** GIVEN RECORDS follows **

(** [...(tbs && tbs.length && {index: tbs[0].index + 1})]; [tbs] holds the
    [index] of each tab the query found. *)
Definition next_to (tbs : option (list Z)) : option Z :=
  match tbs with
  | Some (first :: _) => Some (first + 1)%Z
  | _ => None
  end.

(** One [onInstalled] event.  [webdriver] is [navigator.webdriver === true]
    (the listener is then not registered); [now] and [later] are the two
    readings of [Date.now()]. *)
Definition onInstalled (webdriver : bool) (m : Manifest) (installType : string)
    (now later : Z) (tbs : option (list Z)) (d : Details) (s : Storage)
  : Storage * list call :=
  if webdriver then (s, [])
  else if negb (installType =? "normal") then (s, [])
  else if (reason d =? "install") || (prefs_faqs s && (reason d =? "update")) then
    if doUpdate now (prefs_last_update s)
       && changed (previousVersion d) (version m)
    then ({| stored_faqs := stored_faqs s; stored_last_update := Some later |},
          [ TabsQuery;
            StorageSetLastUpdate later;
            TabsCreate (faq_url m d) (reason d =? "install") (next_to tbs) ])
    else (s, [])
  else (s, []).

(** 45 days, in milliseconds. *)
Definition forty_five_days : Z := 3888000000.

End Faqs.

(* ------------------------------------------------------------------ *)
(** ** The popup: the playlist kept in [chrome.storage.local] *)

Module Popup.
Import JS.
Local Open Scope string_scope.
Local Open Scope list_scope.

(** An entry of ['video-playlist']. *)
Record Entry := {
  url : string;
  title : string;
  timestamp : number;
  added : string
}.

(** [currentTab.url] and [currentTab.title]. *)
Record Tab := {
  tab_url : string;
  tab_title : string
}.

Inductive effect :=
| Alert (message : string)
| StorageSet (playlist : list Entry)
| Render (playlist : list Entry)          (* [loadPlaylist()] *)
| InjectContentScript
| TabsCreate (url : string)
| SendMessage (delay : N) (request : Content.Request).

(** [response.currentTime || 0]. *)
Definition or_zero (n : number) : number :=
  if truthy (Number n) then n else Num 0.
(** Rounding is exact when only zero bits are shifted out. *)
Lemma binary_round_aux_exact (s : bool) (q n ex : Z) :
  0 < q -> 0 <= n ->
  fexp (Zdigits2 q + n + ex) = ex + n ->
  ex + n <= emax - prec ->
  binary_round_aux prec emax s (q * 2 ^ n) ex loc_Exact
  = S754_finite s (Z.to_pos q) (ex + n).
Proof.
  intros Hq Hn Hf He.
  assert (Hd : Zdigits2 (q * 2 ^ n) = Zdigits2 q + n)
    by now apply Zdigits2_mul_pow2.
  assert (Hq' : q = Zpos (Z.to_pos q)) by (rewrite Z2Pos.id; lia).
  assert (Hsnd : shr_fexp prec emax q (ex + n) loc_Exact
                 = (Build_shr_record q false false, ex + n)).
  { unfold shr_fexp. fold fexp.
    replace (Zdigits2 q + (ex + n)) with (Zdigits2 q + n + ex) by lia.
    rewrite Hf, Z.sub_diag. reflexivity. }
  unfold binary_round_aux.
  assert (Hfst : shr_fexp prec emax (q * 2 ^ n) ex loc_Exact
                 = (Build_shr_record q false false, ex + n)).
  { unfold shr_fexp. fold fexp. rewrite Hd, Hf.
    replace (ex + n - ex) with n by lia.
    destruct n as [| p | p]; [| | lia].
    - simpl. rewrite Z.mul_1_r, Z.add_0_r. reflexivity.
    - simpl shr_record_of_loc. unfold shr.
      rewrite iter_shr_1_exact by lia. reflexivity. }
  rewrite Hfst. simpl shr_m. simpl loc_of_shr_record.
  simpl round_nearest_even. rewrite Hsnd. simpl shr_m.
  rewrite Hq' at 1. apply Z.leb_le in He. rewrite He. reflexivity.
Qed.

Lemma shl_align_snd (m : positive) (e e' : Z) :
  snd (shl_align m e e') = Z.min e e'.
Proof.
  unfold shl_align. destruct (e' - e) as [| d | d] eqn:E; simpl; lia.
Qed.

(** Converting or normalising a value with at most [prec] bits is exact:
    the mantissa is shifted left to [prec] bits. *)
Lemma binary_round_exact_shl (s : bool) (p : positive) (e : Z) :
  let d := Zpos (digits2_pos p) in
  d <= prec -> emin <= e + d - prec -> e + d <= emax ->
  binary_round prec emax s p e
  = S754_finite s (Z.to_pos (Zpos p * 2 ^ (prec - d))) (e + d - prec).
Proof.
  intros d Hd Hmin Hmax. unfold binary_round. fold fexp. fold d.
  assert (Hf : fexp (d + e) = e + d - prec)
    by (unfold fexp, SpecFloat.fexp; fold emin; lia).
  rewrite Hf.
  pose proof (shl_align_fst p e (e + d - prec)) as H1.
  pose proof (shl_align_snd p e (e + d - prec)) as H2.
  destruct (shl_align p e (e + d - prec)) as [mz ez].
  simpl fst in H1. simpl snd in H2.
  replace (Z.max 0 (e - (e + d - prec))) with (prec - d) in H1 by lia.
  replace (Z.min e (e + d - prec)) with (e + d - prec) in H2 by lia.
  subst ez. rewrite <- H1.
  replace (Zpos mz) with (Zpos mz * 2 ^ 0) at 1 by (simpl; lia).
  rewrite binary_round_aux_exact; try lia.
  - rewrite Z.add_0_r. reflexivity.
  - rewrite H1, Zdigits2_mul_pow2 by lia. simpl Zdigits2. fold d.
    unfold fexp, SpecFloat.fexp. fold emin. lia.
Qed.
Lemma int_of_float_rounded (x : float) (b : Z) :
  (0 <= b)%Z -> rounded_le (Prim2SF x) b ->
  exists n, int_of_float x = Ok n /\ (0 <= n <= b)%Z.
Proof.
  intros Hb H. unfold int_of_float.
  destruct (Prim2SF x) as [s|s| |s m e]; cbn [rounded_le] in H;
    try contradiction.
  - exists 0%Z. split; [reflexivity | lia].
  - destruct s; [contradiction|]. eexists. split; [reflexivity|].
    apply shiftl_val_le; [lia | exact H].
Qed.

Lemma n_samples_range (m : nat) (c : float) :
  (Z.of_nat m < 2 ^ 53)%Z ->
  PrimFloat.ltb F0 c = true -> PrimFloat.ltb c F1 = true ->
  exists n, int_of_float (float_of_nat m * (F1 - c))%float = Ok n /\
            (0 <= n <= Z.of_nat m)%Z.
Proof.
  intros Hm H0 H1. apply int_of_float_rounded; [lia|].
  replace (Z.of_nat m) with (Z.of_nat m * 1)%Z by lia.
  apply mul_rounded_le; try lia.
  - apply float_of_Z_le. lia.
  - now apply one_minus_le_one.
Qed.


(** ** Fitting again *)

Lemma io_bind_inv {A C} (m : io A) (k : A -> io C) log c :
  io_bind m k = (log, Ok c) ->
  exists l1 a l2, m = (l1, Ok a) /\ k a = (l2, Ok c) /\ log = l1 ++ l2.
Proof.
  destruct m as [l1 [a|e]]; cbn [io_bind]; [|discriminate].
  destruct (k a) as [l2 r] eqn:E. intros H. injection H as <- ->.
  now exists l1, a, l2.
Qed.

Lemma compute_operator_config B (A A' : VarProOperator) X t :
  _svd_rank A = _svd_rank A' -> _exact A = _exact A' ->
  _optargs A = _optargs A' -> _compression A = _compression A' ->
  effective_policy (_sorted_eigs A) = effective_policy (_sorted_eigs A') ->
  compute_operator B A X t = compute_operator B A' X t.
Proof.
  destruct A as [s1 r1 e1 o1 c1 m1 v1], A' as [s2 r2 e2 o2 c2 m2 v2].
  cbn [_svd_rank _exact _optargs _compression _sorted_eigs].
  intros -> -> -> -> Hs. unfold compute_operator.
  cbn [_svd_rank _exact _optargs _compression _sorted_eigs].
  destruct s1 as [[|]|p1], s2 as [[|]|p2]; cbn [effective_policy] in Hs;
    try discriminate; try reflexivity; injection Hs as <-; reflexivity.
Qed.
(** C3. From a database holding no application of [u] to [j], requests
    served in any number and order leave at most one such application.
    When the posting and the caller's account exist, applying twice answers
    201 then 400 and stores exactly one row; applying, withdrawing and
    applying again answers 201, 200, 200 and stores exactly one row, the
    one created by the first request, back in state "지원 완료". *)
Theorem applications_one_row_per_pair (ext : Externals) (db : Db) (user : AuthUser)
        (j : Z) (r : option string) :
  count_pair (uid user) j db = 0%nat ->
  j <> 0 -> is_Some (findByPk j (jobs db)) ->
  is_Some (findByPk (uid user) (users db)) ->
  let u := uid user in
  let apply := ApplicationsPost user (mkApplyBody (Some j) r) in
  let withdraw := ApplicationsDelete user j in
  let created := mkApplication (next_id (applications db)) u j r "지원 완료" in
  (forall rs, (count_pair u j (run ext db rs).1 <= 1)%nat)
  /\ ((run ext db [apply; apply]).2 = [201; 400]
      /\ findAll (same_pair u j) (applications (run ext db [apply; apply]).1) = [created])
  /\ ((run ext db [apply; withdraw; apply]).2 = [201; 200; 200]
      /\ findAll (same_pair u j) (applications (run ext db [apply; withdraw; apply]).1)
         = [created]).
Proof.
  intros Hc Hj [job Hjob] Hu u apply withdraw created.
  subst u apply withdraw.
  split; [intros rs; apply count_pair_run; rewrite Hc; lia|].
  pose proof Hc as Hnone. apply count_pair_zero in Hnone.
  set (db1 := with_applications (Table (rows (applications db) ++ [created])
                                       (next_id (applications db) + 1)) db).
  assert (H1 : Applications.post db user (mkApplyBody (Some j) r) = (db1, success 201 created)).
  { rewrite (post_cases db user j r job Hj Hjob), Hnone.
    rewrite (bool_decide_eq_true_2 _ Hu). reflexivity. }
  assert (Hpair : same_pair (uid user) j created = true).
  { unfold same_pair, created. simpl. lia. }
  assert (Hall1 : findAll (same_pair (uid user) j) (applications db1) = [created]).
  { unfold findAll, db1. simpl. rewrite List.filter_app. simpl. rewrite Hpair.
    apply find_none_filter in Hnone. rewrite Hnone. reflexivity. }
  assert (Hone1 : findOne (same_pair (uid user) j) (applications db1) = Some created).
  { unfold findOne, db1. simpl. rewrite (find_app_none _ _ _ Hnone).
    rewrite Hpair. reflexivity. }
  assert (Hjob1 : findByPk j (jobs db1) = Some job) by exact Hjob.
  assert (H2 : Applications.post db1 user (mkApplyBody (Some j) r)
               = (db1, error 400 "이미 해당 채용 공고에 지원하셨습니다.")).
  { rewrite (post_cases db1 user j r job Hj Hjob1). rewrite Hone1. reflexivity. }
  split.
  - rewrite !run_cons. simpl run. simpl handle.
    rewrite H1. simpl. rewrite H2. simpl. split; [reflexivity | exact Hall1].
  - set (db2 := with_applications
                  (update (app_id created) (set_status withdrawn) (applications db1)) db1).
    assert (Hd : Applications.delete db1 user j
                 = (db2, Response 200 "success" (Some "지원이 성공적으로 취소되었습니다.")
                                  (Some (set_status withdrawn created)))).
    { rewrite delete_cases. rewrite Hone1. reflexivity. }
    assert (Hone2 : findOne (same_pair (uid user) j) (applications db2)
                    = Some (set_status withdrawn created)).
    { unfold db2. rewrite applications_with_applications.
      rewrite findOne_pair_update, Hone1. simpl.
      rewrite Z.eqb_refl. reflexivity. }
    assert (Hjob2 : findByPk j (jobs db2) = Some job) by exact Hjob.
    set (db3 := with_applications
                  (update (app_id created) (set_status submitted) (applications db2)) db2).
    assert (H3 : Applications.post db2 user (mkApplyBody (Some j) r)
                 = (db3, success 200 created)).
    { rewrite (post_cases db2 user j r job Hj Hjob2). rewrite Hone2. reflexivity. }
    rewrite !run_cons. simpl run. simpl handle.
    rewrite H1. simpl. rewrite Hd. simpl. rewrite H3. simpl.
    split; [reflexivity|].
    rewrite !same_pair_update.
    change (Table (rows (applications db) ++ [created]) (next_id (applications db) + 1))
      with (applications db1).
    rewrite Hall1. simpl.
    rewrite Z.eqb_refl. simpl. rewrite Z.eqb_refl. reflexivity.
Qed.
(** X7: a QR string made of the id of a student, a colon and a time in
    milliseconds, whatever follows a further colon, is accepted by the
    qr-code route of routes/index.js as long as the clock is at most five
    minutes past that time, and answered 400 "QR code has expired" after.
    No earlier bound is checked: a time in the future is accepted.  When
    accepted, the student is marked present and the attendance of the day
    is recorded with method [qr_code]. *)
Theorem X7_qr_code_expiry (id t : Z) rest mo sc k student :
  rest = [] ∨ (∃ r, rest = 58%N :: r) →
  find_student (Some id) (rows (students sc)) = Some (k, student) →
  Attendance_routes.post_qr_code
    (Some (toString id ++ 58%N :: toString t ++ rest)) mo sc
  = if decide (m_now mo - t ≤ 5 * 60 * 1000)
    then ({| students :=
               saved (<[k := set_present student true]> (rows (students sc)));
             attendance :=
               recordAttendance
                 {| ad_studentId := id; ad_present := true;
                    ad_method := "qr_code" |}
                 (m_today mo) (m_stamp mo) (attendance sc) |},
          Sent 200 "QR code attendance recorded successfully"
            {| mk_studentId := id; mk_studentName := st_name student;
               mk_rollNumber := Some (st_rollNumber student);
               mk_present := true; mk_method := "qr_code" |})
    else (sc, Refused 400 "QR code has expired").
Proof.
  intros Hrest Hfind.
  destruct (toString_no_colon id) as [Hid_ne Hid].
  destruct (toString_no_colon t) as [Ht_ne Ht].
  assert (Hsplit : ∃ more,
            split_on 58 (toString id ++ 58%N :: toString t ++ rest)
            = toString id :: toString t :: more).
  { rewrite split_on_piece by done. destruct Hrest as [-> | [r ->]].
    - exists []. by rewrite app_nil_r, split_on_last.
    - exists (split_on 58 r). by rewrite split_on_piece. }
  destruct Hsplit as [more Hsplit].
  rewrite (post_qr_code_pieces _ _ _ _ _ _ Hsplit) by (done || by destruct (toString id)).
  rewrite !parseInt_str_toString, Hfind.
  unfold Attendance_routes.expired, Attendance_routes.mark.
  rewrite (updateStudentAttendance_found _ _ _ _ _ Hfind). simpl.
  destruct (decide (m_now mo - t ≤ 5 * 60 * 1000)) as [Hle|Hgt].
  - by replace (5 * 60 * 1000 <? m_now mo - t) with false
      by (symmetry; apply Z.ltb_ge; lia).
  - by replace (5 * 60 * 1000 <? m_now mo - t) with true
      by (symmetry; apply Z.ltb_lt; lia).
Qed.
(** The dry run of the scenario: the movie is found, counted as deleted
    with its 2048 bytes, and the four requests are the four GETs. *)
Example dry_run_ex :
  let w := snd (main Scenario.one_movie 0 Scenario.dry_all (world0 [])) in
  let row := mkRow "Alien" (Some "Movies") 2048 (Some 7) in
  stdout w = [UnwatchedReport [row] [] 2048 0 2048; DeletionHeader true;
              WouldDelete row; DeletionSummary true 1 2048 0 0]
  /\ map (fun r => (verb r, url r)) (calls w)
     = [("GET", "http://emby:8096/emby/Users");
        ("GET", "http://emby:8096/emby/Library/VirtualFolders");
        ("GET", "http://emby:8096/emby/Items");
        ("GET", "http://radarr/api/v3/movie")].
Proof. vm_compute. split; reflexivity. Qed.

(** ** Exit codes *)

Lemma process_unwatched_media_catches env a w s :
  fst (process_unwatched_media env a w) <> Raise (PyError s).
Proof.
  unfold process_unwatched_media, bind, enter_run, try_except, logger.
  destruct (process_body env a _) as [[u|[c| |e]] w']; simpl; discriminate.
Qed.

** End of GIVEN RECORDS **

WORK INSTRUCTION -> Could you report every line of the material that contains the string "Hsnd"?

RESPONSE BELOW ->
  assert (Hsnd : shr_fexp prec emax q (ex + n) loc_Exact
  simpl round_nearest_even. rewrite Hsnd. simpl shr_m.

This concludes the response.